═══ DATA EXCERPTS ═══

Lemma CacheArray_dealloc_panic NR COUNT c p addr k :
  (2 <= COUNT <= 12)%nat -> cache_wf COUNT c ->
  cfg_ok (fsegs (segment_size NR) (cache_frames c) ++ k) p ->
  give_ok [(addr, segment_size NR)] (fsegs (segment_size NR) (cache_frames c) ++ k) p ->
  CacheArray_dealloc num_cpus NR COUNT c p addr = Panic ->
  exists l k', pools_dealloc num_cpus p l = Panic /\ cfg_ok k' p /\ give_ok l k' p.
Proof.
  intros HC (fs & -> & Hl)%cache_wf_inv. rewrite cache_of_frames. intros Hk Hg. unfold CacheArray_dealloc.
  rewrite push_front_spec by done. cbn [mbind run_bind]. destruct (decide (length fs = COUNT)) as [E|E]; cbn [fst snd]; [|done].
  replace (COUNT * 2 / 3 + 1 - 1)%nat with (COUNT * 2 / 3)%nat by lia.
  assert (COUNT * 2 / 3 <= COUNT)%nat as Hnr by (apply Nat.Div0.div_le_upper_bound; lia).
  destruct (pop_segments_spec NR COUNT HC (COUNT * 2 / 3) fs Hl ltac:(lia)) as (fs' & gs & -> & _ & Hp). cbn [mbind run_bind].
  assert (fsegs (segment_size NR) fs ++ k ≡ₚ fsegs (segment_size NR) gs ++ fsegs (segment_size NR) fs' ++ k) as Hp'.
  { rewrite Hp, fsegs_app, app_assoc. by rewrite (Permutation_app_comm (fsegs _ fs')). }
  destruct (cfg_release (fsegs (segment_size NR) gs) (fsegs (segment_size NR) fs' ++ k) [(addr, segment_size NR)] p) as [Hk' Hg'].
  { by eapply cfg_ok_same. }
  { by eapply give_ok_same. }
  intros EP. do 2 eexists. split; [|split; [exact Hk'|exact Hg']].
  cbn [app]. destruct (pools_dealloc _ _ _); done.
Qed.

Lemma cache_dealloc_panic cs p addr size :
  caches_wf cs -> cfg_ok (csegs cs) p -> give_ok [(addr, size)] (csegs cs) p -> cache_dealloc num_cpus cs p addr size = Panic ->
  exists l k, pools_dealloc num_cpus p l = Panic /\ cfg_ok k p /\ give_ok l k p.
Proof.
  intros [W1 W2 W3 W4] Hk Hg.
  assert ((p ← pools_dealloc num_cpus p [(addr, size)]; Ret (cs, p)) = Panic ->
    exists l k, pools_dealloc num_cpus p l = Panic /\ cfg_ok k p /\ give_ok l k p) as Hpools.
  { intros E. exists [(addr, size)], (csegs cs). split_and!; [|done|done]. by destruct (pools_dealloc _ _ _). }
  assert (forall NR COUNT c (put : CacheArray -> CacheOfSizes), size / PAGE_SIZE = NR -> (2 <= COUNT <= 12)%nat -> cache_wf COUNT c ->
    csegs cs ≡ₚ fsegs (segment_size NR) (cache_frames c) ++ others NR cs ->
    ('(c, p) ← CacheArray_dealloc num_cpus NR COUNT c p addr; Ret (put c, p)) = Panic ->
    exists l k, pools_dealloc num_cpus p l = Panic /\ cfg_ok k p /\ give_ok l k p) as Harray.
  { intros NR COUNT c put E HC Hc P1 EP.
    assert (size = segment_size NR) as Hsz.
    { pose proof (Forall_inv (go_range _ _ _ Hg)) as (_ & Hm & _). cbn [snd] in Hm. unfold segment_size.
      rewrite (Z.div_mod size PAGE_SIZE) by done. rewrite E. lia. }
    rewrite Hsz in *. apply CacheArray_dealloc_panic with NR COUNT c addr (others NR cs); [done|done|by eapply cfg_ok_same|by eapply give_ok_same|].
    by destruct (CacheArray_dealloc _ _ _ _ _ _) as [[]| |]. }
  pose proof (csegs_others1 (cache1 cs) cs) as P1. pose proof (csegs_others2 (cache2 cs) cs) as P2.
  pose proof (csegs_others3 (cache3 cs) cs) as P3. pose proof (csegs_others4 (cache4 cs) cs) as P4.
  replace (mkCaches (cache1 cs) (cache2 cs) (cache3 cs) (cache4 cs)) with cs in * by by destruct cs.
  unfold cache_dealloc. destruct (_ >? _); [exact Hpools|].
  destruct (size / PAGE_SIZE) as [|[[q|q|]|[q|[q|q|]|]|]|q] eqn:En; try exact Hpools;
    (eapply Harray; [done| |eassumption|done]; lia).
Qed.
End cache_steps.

═══

→ **EXERCISE DIRECTIONS**
Each line of the records, from the opening one through the line holding "intros EP. do", should be restated word for word, with nothing else in the answer.

→ **TASK RESULT**
Lemma CacheArray_dealloc_panic NR COUNT c p addr k :
  (2 <= COUNT <= 12)%nat -> cache_wf COUNT c ->
  cfg_ok (fsegs (segment_size NR) (cache_frames c) ++ k) p ->
  give_ok [(addr, segment_size NR)] (fsegs (segment_size NR) (cache_frames c) ++ k) p ->
  CacheArray_dealloc num_cpus NR COUNT c p addr = Panic ->
  exists l k', pools_dealloc num_cpus p l = Panic /\ cfg_ok k' p /\ give_ok l k' p.
Proof.
  intros HC (fs & -> & Hl)%cache_wf_inv. rewrite cache_of_frames. intros Hk Hg. unfold CacheArray_dealloc.
  rewrite push_front_spec by done. cbn [mbind run_bind]. destruct (decide (length fs = COUNT)) as [E|E]; cbn [fst snd]; [|done].
  replace (COUNT * 2 / 3 + 1 - 1)%nat with (COUNT * 2 / 3)%nat by lia.
  assert (COUNT * 2 / 3 <= COUNT)%nat as Hnr by (apply Nat.Div0.div_le_upper_bound; lia).
  destruct (pop_segments_spec NR COUNT HC (COUNT * 2 / 3) fs Hl ltac:(lia)) as (fs' & gs & -> & _ & Hp). cbn [mbind run_bind].
  assert (fsegs (segment_size NR) fs ++ k ≡ₚ fsegs (segment_size NR) gs ++ fsegs (segment_size NR) fs' ++ k) as Hp'.
  { rewrite Hp, fsegs_app, app_assoc. by rewrite (Permutation_app_comm (fsegs _ fs')). }
  destruct (cfg_release (fsegs (segment_size NR) gs) (fsegs (segment_size NR) fs' ++ k) [(addr, segment_size NR)] p) as [Hk' Hg'].
  { by eapply cfg_ok_same. }
  { by eapply give_ok_same. }
  intros EP. do 2 eexists. split; [|split; [exact Hk'|exact Hg']].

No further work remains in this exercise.